⚡️ Speed up function `_find_class_node` by 14% in PR #1199 (`omni-java`) #1252

codeflash-ai · 2026-02-02T00:29:49Z

⚡️ This pull request contains optimizations for PR #1199

If you approve this dependent PR, these changes will be merged into the original PR branch omni-java.

This PR will be automatically closed if the original PR is merged.

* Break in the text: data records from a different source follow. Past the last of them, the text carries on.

(* ===== verification/Memlayout.v ===== *)
(** * Memlayout: addresses and pages (memlayout.h, mmu.h)

    The constants and macros on addresses, with C's [uint] arithmetic, and the
    facts about page rounding that the allocator and the page tables use. *)

From Stdlib Require Import ZArith Lia.
From stdpp Require Import base numbers list.
From S2P Require Import Prelude.
Open Scope Z_scope.

Definition EXTMEM : Z := 0x100000.
Definition PHYSTOP : Z := 0xE000000.
Definition DEVSPACE : Z := 0xFE000000.
Definition KERNBASE : Z := 0x80000000.
Definition KERNLINK : Z := KERNBASE + EXTMEM.

Definition V2P (a : Z) : Z := u32 (a - KERNBASE).
Definition P2V (a : Z) : Z := u32 (a + KERNBASE).

Definition PGSIZE : Z := 4096.
Definition PTXSHIFT : Z := 12.
Definition PDXSHIFT : Z := 22.
Definition NPDENTRIES : nat := 1024.

Definition PDX (va : Z) : Z := Z.land (Z.shiftr (u32 va) PDXSHIFT) 0x3FF.
Definition PTX (va : Z) : Z := Z.land (Z.shiftr (u32 va) PTXSHIFT) 0x3FF.
Definition PGADDR (d t o : Z) : Z := u32 (Z.lor (Z.lor (Z.shiftl d PDXSHIFT) (Z.shiftl t PTXSHIFT)) o).
Definition PGROUNDUP (sz : Z) : Z := Z.land (u32 (sz + PGSIZE - 1)) (u32 (Z.lnot (PGSIZE - 1))).
Definition PGROUNDDOWN (a : Z) : Z := Z.land (u32 a) (u32 (Z.lnot (PGSIZE - 1))).

Definition PTE_P : Z := 0x001.
Definition PTE_W : Z := 0x002.
Definition PTE_U : Z := 0x004.
Definition PTE_ADDR (pte : Z) : Z := Z.land (u32 pte) (u32 (Z.lnot 0xFFF)).
Definition PTE_FLAGS (pte : Z) : Z := Z.land (u32 pte) 0xFFF.

(** ** Rounding *)

(** Clearing the low 12 bits of a word. *)
Lemma clear_low_bits x : 0 ≤ x < 2 ^ 32 → Z.land x (u32 (Z.lnot 0xFFF)) = x - x mod PGSIZE.
Proof.
  intros Hx.
  assert (E : Z.land x (u32 (Z.lnot 0xFFF)) = Z.ldiff x (Z.ones 12)).
  { apply Z.bits_inj'. intros n Hn. rewrite Z.land_spec, Z.ldiff_spec.
    change (u32 (Z.lnot 0xFFF)) with (Z.shiftl (Z.ones 20) 12).
    rewrite Z.shiftl_spec, (Z.testbit_ones_nonneg 12) by lia.
    destruct (Z.ltb_spec n 12).
    - rewrite (Z.testbit_neg_r _ (n - 12)) by lia. cbn. by rewrite andb_false_r.
    - rewrite (Z.testbit_ones_nonneg 20) by lia. rewrite andb_true_r.
      destruct (Z.ltb_spec (n - 12) 20); [by rewrite andb_true_r|].
      rewrite (Z.bits_above_log2 x n); [done|lia|].
      destruct (decide (x = 0)) as [->|]; [cbn; lia|]. apply Z.log2_lt_pow2; [lia|].
      assert (2 ^ 32 ≤ 2 ^ n) by (apply Z.pow_le_mono_r; lia). lia. }
  rewrite E, Z.ldiff_ones_r by lia. rewrite Z.shiftr_div_pow2, Z.shiftl_mul_pow2 by lia.
  pose proof (Z.div_mod x PGSIZE). unfold PGSIZE in *. change (2 ^ 12) with 4096. lia.
Qed.

Lemma PGROUNDDOWN_spec a : 0 ≤ a < 2 ^ 32 → PGROUNDDOWN a = a - a mod PGSIZE.
Proof. intros. unfold PGROUNDDOWN. rewrite u32_small by done. by apply clear_low_bits. Qed.

Lemma PTE_ADDR_spec a : 0 ≤ a < 2 ^ 32 → PTE_ADDR a = a - a mod PGSIZE.
Proof. intros. unfold PTE_ADDR. rewrite u32_small by done. by apply clear_low_bits. Qed.

Lemma PGROUNDUP_spec sz :
  0 ≤ sz → sz + PGSIZE - 1 < 2 ^ 32 →
  PGROUNDUP sz mod PGSIZE = 0 ∧ sz ≤ PGROUNDUP sz < sz + PGSIZE.
Proof.
  intros H0 H1.
  assert (E : PGROUNDUP sz = (sz + PGSIZE - 1) / PGSIZE * PGSIZE).
  { unfold PGROUNDUP. rewrite u32_small by (unfold PGSIZE in *; lia).
    change (u32 (Z.lnot (PGSIZE - 1))) with (u32 (Z.lnot 0xFFF)).
    rewrite clear_low_bits by (unfold PGSIZE in *; lia).
    pose proof (Z.div_mod (sz + PGSIZE - 1) PGSIZE). unfold PGSIZE in *. lia. }
  rewrite E. split; [by apply Z.mod_mul|].
  unfold PGSIZE in *. pose proof (Z.div_mod (sz + 4096 - 1) 4096).
  pose proof (Z.mod_pos_bound (sz + 4096 - 1) 4096). lia.
Qed.
Record mpstate : Type := MpState {
  cpus : list Z; (** [apicid] of the [NCPU] processors *)
  ncpu : nat;
  ioapicid : Z;
  lapic : Z;
  imcr : Z; (** the port 0x23 *)
}.
Definition set_ioapicid v s := MpState (cpus s) (ncpu s) v (lapic s) (imcr s).
Definition set_lapic v s := MpState (cpus s) (ncpu s) (ioapicid s) v (imcr s).
Definition set_imcr v s := MpState (cpus s) (ncpu s) (ioapicid s) (lapic s) v.

Section Tables.
Context (m : memory).

Fixpoint sum_loop (n : nat) (addr sum : Z) : Z :=
  match n with
  | O => sum
  | S n => sum_loop n (addr + 1) (s32 (sum + m addr))
  end.
Definition sum (addr len : Z) : Z := u8 (sum_loop (Z.to_nat len) addr 0).

(** [memcmp(p, l, length l) == 0]. *)
Definition has_bytes (p : Z) (l : list Z) : bool :=
  bool_decide ((λ i, m (p + Z.of_nat i)) <$> seq 0 (length l) = l).

Fixpoint search_loop (fuel : nat) (p e : Z) : option Z :=
  match fuel with
  | O => None
  | S fuel =>
      if p <? e then
        if has_bytes p MP_SIGNATURE && (sum p MP =? 0) then Some p else search_loop fuel (p + MP) e
      else None
  end.
Definition mpsearch1 (a len : Z) : option Z :=
  let addr := P2V a in
  search_loop (Z.to_nat len) addr (addr + len).

Definition mpsearch : option Z :=
  let bda := P2V 0x400 in
  let p := Z.shiftl (Z.lor (Z.shiftl (m (bda + 0x0F)) 8) (m (bda + 0x0E))) 4 in
  let first :=
    if negb (p =? 0) then mpsearch1 p 1024
    else mpsearch1 (u32 (Z.lor (Z.shiftl (m (bda + 0x14)) 8) (m (bda + 0x13)) * 1024 - 1024)) 1024 in
  match first with
  | Some mp => Some mp
  | None => mpsearch1 0xF0000 0x10000
  end.

(** The fields that are used. *)
Definition mp_physaddr (mp : Z) : Z := mword m 4 (mp + 4).
Definition mp_imcrp (mp : Z) : Z := m (mp + 12).
Definition conf_length (conf : Z) : Z := mword m 2 (conf + 4).
Definition conf_version (conf : Z) : Z := m (conf + 6).
Definition conf_lapicaddr (conf : Z) : Z := mword m 4 (conf + 36).

Definition mpconfig : option (Z * Z) :=
  mp ← mpsearch;
  if mp_physaddr mp =? 0 then None else
  let conf := P2V (mp_physaddr mp) in
  if negb (has_bytes conf PCMP_SIGNATURE) then None else
  if negb (conf_version conf =? 1) && negb (conf_version conf =? 4) then None else
  if negb (sum conf (conf_length conf) =? 0) then None else
  Some (mp, conf).

(** The loop over the entries; the [break] of the default case leaves the
    [switch] only. *)
Fixpoint mpinit_loop (fuel : nat) (p e : Z) (ismp : bool) : K mpstate bool :=
  match fuel with
  | O => nofuel
  | S fuel =>
      if p <? e then
        if m p =? MPPROC then
          s ← gets (λ s, s);
          (if (ncpu s <? NCPU)%nat then
             modify (λ s, MpState (<[ncpu s:=m (p + 1)]> (cpus s)) (S (ncpu s)) (ioapicid s) (lapic s) (imcr s))
           else mret tt);;
          mpinit_loop fuel (p + MPPROC_SIZE) e ismp
        else if m p =? MPIOAPIC then
          modify (set_ioapicid (m (p + 1)));;
          mpinit_loop fuel (p + MPIOAPIC_SIZE) e ismp
        else if (m p =? MPBUS) || (m p =? MPIOINTR) || (m p =? MPLINTR) then mpinit_loop fuel (p + 8) e ismp
        else mpinit_loop fuel p e false
      else mret ismp
  end.

Definition mpinit (fuel : nat) : K mpstate unit :=
  match mpconfig with
  | None => panic "Expect to run on an SMP"
  | Some (mp, conf) =>
      modify (set_lapic (conf_lapicaddr conf));;
      ismp ← mpinit_loop fuel (conf + MPCONF) (conf + conf_length conf) true;
      if negb ismp then panic "Didn't find a suitable machine" else
      if negb (mp_imcrp mp =? 0) then modify (λ s, set_imcr (Z.lor (imcr s) 1) s) else mret tt
  end.
(** ** The search *)

(** A floating pointer structure: signature and checksum. *)
Definition is_mp (p : Z) : bool := has_bytes p MP_SIGNATURE && (sum p MP =? 0).

Lemma search_loop_spec fuel p e : e - p ≤ MP * Z.of_nat fuel →
  match search_loop fuel p e with
  | Some q => ∃ k : nat, q = p + MP * Z.of_nat k ∧ q < e ∧ is_mp q = true ∧ ∀ j : nat, (j < k)%nat → is_mp (p + MP * Z.of_nat j) = false
  | None => ∀ j : nat, p + MP * Z.of_nat j < e → is_mp (p + MP * Z.of_nat j) = false
  end.
Proof.
  unfold MP. revert p. induction fuel as [|fuel IH]; intros p Hf; cbn [search_loop]; [intros j Hj; lia|].
  destruct (Z.ltb_spec p e); [|intros j Hj; lia]. fold (is_mp p). destruct (is_mp p) eqn:Ep.
  { exists 0%nat. rewrite Z.mul_0_r, Z.add_0_r. split; [done|]. split; [done|]. split; [done|]. lia. }
  unfold MP. specialize (IH (p + 16)). destruct (search_loop fuel (p + 16) e) as [q|].
  - destruct IH as (k & Hq & He & Hm & Hall); [lia|]. exists (S k). split; [lia|]. split; [done|]. split; [done|].
    intros [|j] Hj; [by rewrite Z.mul_0_r, Z.add_0_r|]. replace (p + 16 * Z.of_nat (S j)) with (p + 16 + 16 * Z.of_nat j) by lia.
    apply Hall. lia.
  - intros [|j] Hj; [by rewrite Z.mul_0_r, Z.add_0_r|]. replace (p + 16 * Z.of_nat (S j)) with (p + 16 + 16 * Z.of_nat j) by lia.
    apply IH; lia.
Qed.

(** ** The configuration table *)

Inductive entry : Type :=
| EProc (apicid : Z)
| EIoapic (apicno : Z)
| EOther. (** a bus or an interrupt source *)

(** The entry at [p]; [None] is an unknown type. *)
Definition entry_at (p : Z) : option entry :=
  if m p =? MPPROC then Some (EProc (m (p + 1)))
  else if m p =? MPIOAPIC then Some (EIoapic (m (p + 1)))
  else if (m p =? MPBUS) || (m p =? MPIOINTR) || (m p =? MPLINTR) then Some EOther
  else None.
Definition entry_size (x : entry) : Z := match x with EProc _ => MPPROC_SIZE | _ => 8 end.

(** The entries [es] lie one after the other from [p] to [q], each starting
    below [e]. *)
Inductive entries (e : Z) : Z → list entry → Z → Prop :=
| entries_nil p : entries e p [] p
| entries_cons p x es q : p < e → entry_at p = Some x → entries e (p + entry_size x) es q → entries e p (x :: es) q.

Definition procs (es : list entry) : list Z := omap (λ x, match x with EProc i => Some i | _ => None end) es.
Definition ioapics (es : list entry) : list Z := omap (λ x, match x with EIoapic i => Some i | _ => None end) es.

Lemma entries_total e p : ∃ es q, entries e p es q ∧ (e ≤ q ∨ q < e ∧ entry_at q = None).
Proof.
  remember (Z.to_nat (e - p)) as n eqn:Hn. revert p Hn. induction (lt_wf n) as [n _ IH]. intros p ->.
  destruct (Z.lt_ge_cases p e) as [Hp|Hp]; [|exists [], p; split; [constructor|lia]].
  destruct (entry_at p) as [x|] eqn:Ex; [|exists [], p; split; [constructor|by right]].
  assert (0 < entry_size x) by (destruct x; done).
  destruct (IH (Z.to_nat (e - (p + entry_size x))) ltac:(lia) (p + entry_size x) eq_refl) as (es & q & Hes & Hq).
  exists (x :: es), q. split; [by econstructor|done].
Qed.

(** There is only one such sequence. *)
Lemma entries_det e p es q es' q' : entries e p es q → (e ≤ q ∨ entry_at q = None) →
  entries e p es' q' → (e ≤ q' ∨ entry_at q' = None) → es = es' ∧ q = q'.
Proof.
  intros H Hq. revert es'. induction H as [p|p x es q Hp Hx _ IH]; intros es' H' Hq'; destruct H' as [p|p x' es' q' Hp' Hx' H']; try done.
  - destruct Hq; [lia|congruence].
  - destruct Hq'; [lia|congruence].
  - rewrite Hx in Hx'. injection Hx' as <-. by destruct (IH Hq es' H' Hq') as [-> ->].
Qed.

(** What an entry does to the tables of the kernel. *)
Definition enter (x : entry) (s : mpstate) : mpstate :=
  match x with
  | EProc i =>
      if (ncpu s <? NCPU)%nat
      then MpState (<[ncpu s:=i]> (cpus s)) (S (ncpu s)) (ioapicid s) (lapic s) (imcr s) else s
  | EIoapic i => set_ioapicid i s
  | EOther => s
  end.
Definition enter_all (es : list entry) (s : mpstate) : mpstate := fold_left (λ s x, enter x s) es s.

Lemma mpinit_loop_entry fuel p e ismp s x : p < e → entry_at p = Some x →
  mpinit_loop (S fuel) p e ismp s = mpinit_loop fuel (p + entry_size x) e ismp (enter x s).
Proof.
  intros Hp. unfold entry_at. cbn [mpinit_loop]. rewrite (proj2 (Z.ltb_lt _ _) Hp).
  destruct (m p =? MPPROC); [intros [= <-]|destruct (m p =? MPIOAPIC); [intros [= <-]|destruct (_ || _); [intros [= <-]|done]]]; try done.
  erewrite K_bind_Ret; [|reflexivity]. cbn [enter entry_size]. by destruct (ncpu s <? NCPU)%nat.
Qed.

Lemma mpinit_loop_entries e p es q ismp s fuel : entries e p es q →
  mpinit_loop (length es + fuel) p e ismp s = mpinit_loop fuel q e ismp (enter_all es s).
Proof.
  intros Hes. revert s. induction Hes as [|p x es q Hp Hx _ IH]; intros s; [done|].
  cbn [length Nat.add]. rewrite (mpinit_loop_entry _ _ _ _ _ x) by done. apply IH.
Qed.

Lemma mpinit_loop_unknown fuel p e ismp s : p < e → entry_at p = None → mpinit_loop fuel p e ismp s = NoFuel.
Proof.
  intros Hp Hx. revert ismp. induction fuel as [|fuel IH]; intros ismp; [done|].
  cbn [mpinit_loop]. rewrite (proj2 (Z.ltb_lt _ _) Hp). unfold entry_at in Hx.
  destruct (m p =? MPPROC); [done|]. destruct (m p =? MPIOAPIC); [done|]. by destruct (_ || _).
Qed.

(** Running out of fuel earlier is the same. *)
Lemma mpinit_loop_stuck e p es q ismp s fuel : entries e p es q → q < e → entry_at q = None →
  mpinit_loop fuel p e ismp s = NoFuel.
Proof.
  intros Hes Hq Hx. revert s fuel. induction Hes as [|p x es q Hp Hpx _ IH]; intros s fuel; [by apply mpinit_loop_unknown|].
  destruct fuel as [|fuel]; [done|]. rewrite (mpinit_loop_entry _ _ _ _ _ x) by done. by apply IH.
Qed.

(** The processors and the I/O APIC found. *)
Lemma enter_all_spec es s : length (cpus s) = NCPU → (ncpu s ≤ NCPU)%nat →
  let s' := enter_all es s in
  ncpu s' = (NCPU `min` (ncpu s + length (procs es)))%nat ∧ length (cpus s') = NCPU ∧
  take (ncpu s') (cpus s') = take NCPU (take (ncpu s) (cpus s) ++ procs es) ∧
  ioapicid s' = default (ioapicid s) (last (ioapics es)) ∧ lapic s' = lapic s ∧ imcr s' = imcr s.
Proof.
  revert s. induction es as [|x es IH]; intros s Hlen Hn.
  { cbn -[NCPU take Nat.min]. rewrite app_nil_r, Nat.add_0_r. split; [lia|]. split; [done|]. split; [|done]. by rewrite take_take, Nat.min_r by lia. }
  destruct x as [i|i|]; cbn [enter_all fold_left enter].
  - destruct (Nat.ltb_spec (ncpu s) NCPU) as [Hlt|Hge].
    + specialize (IH (MpState (<[ncpu s:=i]> (cpus s)) (S (ncpu s)) (ioapicid s) (lapic s) (imcr s))). cbn [cpus ncpu ioapicid lapic imcr] in IH.
      rewrite length_insert in IH. destruct (IH Hlen ltac:(lia)) as (H1 & H2 & H3 & H4). unfold enter_all in *.
      split; [rewrite H1; cbn [procs omap list_omap length]; fold (procs es); lia|]. split; [done|]. split; [|done].
      rewrite H3. f_equal. rewrite (take_S_r _ _ i) by (apply list_lookup_insert_eq; by rewrite Hlen).
      rewrite take_insert_ge by lia. by rewrite <- app_assoc.
    + destruct (IH s Hlen Hn) as (H1 & H2 & H3 & H4). unfold enter_all in *. assert (Hn8 : ncpu s = NCPU) by lia.
      split; [rewrite H1; cbn [procs omap list_omap length]; fold (procs es); lia|]. split; [done|]. split; [|done].
      rewrite H3, Hn8. rewrite !take_app_le by (rewrite length_take; lia). done.
  - destruct (IH (set_ioapicid i s) Hlen Hn) as (H1 & H2 & H3 & H4 & H5). unfold enter_all in *.
    split; [done|]. split; [done|]. split; [done|]. split; [|done]. rewrite H4. cbn [ioapics omap list_omap ioapicid set_ioapicid]. fold (ioapics es).
    rewrite last_cons. by destruct (last (ioapics es)).
  - apply (IH s Hlen Hn).
Qed.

📄 14% (0.14x) speedup for `_find_class_node` in `codeflash/languages/java/context.py`

⏱️ Runtime : 12.3 microseconds → 10.8 microseconds (best of 91 runs)

📝 Explanation and details

The optimized code achieves a 14% runtime improvement by eliminating redundant work in a recursive function that traverses abstract syntax trees.

Key Optimization:

The primary performance gain comes from moving the type_declarations dictionary to module-level as _TYPE_DECLARATIONS. In the original code, this dictionary was recreated on every recursive call (622 times based on profiler data), consuming ~36% of the function's runtime (lines allocating the dictionary took 8.8% + 6.2% + 6.4% + 5.8% = 27.2% combined). By creating it once at module load time, this overhead is completely eliminated.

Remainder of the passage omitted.